Industry executives and experts share their predictions for 2021. Read them in this 13th annual VMblog.com series exclusive.
Self-healing systems, disaster recovery planning, and AI-powered digital workers
Eric Tyree, Head of AI
and Research at Blue Prism, and Jon Theuerkauf, CCO of Blue Prism, believe 2021 is the year for renewed digital transformation and cloud adoption
strategies, and rethinking disaster recovery plans.
Eric Tyree, Head of AI and Research at Blue Prism
Larger scale automations will require
sophisticated, intelligent operating models and self-healing systems
2021's intelligent automation
operating models and governance will be much more sophisticated reflecting
adoption of automation moving from tactical business unit scale to strategic
enterprise scale. The growth in scope and size of automation programs means
management and governance becoming more fly by wire where managers directly control
the priorities, focus and exception handling of the digital workforce, but AI
driven orchestration agents manage the detailed day to day allocation of
specific tasks to specific digital and human workers to drive efficiency and
utilization.
The
surge in automation uptake will fuel one of the biggest improvements we'll
likely see in the next year which is the automation of the automation process
itself: self-programming and self-healing systems, in which digital workers
will be able to write their own automation programs. Digital workers will be
increasingly leveraged to write their own code based on screenshots and
recordings of tasks and digital workers will automatically update their own
code when the systems they are operating on are updated or changed.

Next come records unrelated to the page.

Lemma orphan_effect n s s' op r x : effect s s' op r -> agent_inv n s -> orphan s x -> orphan s' x.
Proof.
  intros He Ha [[Hx Hn] Hno]. destruct He as [req e podIP id resp _ Hadd _|req e c _ Hne|req e ep _ Hr|_ (E1 & E2 & E3)].
  - destruct Hadd as (ifindex & _ & _ & Hfree & _ & _ & Hf & Hh & _ & He). split.
    + apply (taken_frame (IPAlloc s)); [done| |done]. set_solver.
    + intros k ep. rewrite He. intros [[_ <-]|[_ Hk]]%lookup_insert_Some; [|by eapply Hno]. cbn. intros <-. by destruct Hfree.
  - destruct Hne as (_ & Hf & Hh & _ & He & _). split; [|by rewrite He].
    apply (taken_frame (IPAlloc s)); [done|by rewrite Hh|done].
  - destruct Hr as (Hk & He & _ & Hf & Hh & _). split.
    + apply (taken_frame (IPAlloc s)); [done| |done]. rewrite Hh. specialize (Hno _ _ Hk). set_solver.
    + intros k e'. rewrite He. intros [_ Hk']%lookup_delete_Some. by eapply Hno.
  - unfold orphan, taken. rewrite E1, E3. done.
Qed.

Lemma endpoint_identity n s k ep :
  agent_inv n s -> Endpoints s !! k = Some ep -> is_Some (GetLabels (IDAlloc s) (IdentityID ep)).
Proof.
  intros Ha Hk. pose proof (ai_ref _ _ Ha (IdentityID ep)) as Hr.
  pose proof (users_delete (Endpoints s) k ep (IdentityID ep) Hk) as Hu. rewrite decide_True in Hu by done.
  assert (0 <= users (delete k (Endpoints s)) (IdentityID ep)) by (unfold users; lia).
  unfold refs in Hr. rewrite view_lookup in Hr. unfold GetLabels.
  destruct (idToLabels (IDAlloc s) !! IdentityID ep); [by eexists|]. lia.
Qed.

(** C6: Pods do not share addresses, and their addresses and identities stay
    allocated.  Every history of CNI calls, policy changes and dataplane
    connections on a new agent returns, and in the state it ends in any two pods
    have different addresses, each pod's address is held by the allocator and
    outside the reserved ones, and each pod's identity is known. *)
Theorem pods_keep_their_addresses podCIDR sdir mkdir rd a f b node c t eg ops :
  NewAllocatorWithStateDir podCIDR sdir mkdir rd = Val (Ok a) -> Z.of_nat (length ops) <= 2 ^ 64 ->
  exists s rs, run (NewServer a f Identity.NewAllocator b node c t eg) ops = Val (s, rs) /\
    (forall k1 k2 e1 e2, Endpoints s !! k1 = Some e1 -> Endpoints s !! k2 = Some e2 -> k1 <> k2 ->
       addr16 (ep_IP e1) <> addr16 (ep_IP e2)) /\
    (forall k ep, Endpoints s !! k = Some ep -> taken (IPAlloc s) (addr16 (ep_IP ep)) /\
       is_Some (GetLabels (IDAlloc s) (IdentityID ep))).
Proof.
  intros Hn Hlen. destruct (new_inv _ _ _ _ _ Hn) as (_ & _ & _ & _ & _ & _ & _ & Hi & _).
  destruct (run_ind (fun _ => True) 0 _ ops ltac:(done) (new_agent_inv a f b node c t eg Hi) ltac:(lia) I)
    as (s & rs & E & Ha & _).
  exists s, rs. split; [done|]. split; [apply (ai_sep _ _ Ha)|]. intros k ep Hk. split.
  - by apply (ai_ep _ _ Ha) in Hk as [_ ?].
  - by eapply endpoint_identity.
Qed.

(** An agent that restarts loses the addresses of its pods for good.  The new
    agent's allocator takes the addresses that the state directory names, but the
    table of endpoints starts empty: whatever calls follow, [DelPod] of the old
    pods included, such an address is never free again and no pod has it. *)
Theorem restart_orphans_addresses podCIDR sdir es a f b node c t eg ops x :
  NewAllocatorWithStateDir podCIDR sdir true (Some es) = Val (Ok a) -> taken a x -> Z.of_nat (length ops) <= 2 ^ 64 ->
  exists s rs, run (NewServer a f Identity.NewAllocator b node c t eg) ops = Val (s, rs) /\ orphan s x.
Proof.
  intros Hn Hx Hlen. destruct (new_inv _ _ _ _ _ Hn) as (_ & _ & _ & _ & _ & _ & _ & Hi & _).
  destruct (run_ind (fun s => orphan s x) 0 (NewServer a f Identity.NewAllocator b node c t eg) ops)
    as (s & rs & E & _ & Ho).
  - intros n s s' op r He _ Ha. by eapply orphan_effect.
  - by apply new_agent_inv.
  - lia.
  - split; [done|]. intros k ep H. cbn in H. by rewrite lookup_empty in H.
  - by exists s, rs.
Qed.

(** Adding a pod that is already there loses the address it had.  When
    [AddPod] succeeds for a pod that the agent has an endpoint for, whatever calls
    follow, the old address is never free again and no pod has it. *)
Theorem readded_pod_orphans_address n s s1 req e resp ep ops :
  agent_inv n s -> AddPod as_selector nsr pr req e s = Val (s1, Ok resp) ->
  Endpoints s !! podKey (a_PodNamespace req) (a_PodName req) = Some ep ->
  n + 1 + Z.of_nat (length ops) <= 2 ^ 64 ->
  exists s2 rs, run s1 ops = Val (s2, rs) /\ orphan s2 (addr16 (ep_IP ep)).
Proof.
  intros Ha E Hk Hn. destruct (AddPod_spec as_selector nsr pr req e s (ai_ipam _ _ Ha)) as (s' & r & E' & Hr).
  { split; [apply (ai_id _ _ Ha)|]. pose proof (ai_size _ _ Ha). lia. }
  rewrite E in E'. injection E' as <- <-. destruct Hr as (podIP & id & ifindex & Hadd & _).
  pose proof (agent_inv_added n s s1 req e podIP id Hadd ltac:(lia) Ha) as Ha1.
  destruct (ai_ep _ _ Ha _ _ Hk) as [_ [Ht Htn]].
  destruct (run_ind (fun s => orphan s (addr16 (ep_IP ep))) (n + 1) s1 ops) as (s2 & rs & E2 & _ & Ho); [| |lia| |].
  - intros n' s0 s0' op r He _ Ha0. by eapply orphan_effect.
  - done.
  - destruct Hadd as (ifx & _ & _ & Hfree & _ & _ & Hf & Hh & _ & He). split.
    + apply (taken_frame (IPAlloc s)); [done| |done]. set_solver.
    + intros k e'. rewrite He. intros [[_ <-]|[Hne Hk']]%lookup_insert_Some.
      * cbn. intros Heq. apply Hfree. by rewrite Heq.
      * by apply (ai_sep _ _ Ha k (podKey (a_PodNamespace req) (a_PodName req)) e' ep Hk' Hk).
  - by exists s2, rs.
Qed.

AI powered digital workers will help
businesses stay strategic in the long-term
Few disagree with the notion that AI and automation are
essential to companies' survival going forward. However, research has indicated
that most companies have not fully realized the benefit of their AI and
automation investments. By linking powerful AI capabilities to business
processes through the digital workforce, we'll increasingly see organizations
implement AI driven automation at scale.
AI infused automation will increasingly be linked to core
strategic initiatives such as improved customer focus, revenue growth, capital
allocation, supply chain management, risk management, cost and operational
efficiency and more. AI powered digital workers will be leveraged as primary
tools for executing on corporate strategy and managing enterprise scale risks.
Rapid and effective adoption of automation will increasingly be seen as an
essential component to remaining competitive in markets.
Jon
Theuerkauf, CCO, Blue Prism
COVID-19 has accelerated digital
transformations and intelligent automation adoption as well as influenced the
creation of new roles
Over
the past year, many organizations have drastically shrunk 3-year digital
transformation plans into 12-18 months and 1-year plans into less than 6
months. Most of these plans included investment into automation, and some of
those that were the most highly impacted by COVID-19 - healthcare, government
agencies, airlines - were some of the greatest adopters. As these essential
organizations begin to rapidly adopt intelligent automation, skilled knowledge
workers can offer valuable guidance to create effective automations as they
move out of roles requiring repetitive manual work and into more people-facing
jobs that shouldn't be automated, in departments like customer services.
As
we prepare for another potential lockdown in Q1, we can expect to see essential
organizations continue to embrace the value of automation, and with this
continued integration of automation into businesses, new positions are being
created that allow people to help build, run and maintain these automated
processes.
Organizations
will make continue making decisions differently than they were before (faster);
they will be open to really reimagining how they will work and how work will
get done which will open up a vast amount of new automation opportunities; more
people will move from working in the process to designing the new processes,
building and running the automations in these new processes. We will see the
rise of the Synergistic Workforce as people and digital workers utilize technology,
and collaborate to create a greater contribution than they would independently.
COVID-19 showed us that Disaster
Recovery plans and Off-Shoring Models were irrelevant and vulnerable to
business continuity in a crisis like a pandemic
While
most organizations started 2020 with business continuity plans in place for
what their risk models and experience would have guided them to plan for, by
the summer, a majority of them had proven to be of little use given the lasting
impact of the pandemic. As we enter 2021, companies in every industry are
updating their crisis management and business continuity planning. The thinking
will now have to include a whole new world of risks and the solutions will have
to be as equally encompassing.
Organizations
that use off-shoring for various reasons, will look at how they can use more
automation to help off-set the risk of being shut-down during another event
like this one. Disaster Recovery and Business Continuity plans will now contain
entire overviews and details of what business critical processes have already
been reimagined and designed with a "digital first" approach. Those fully
automated processes or processes that operate with this new Synergistic
Workforce approach can continue to be operated from anywhere, at any time, with
teams of this new grade of retrained and qualified people.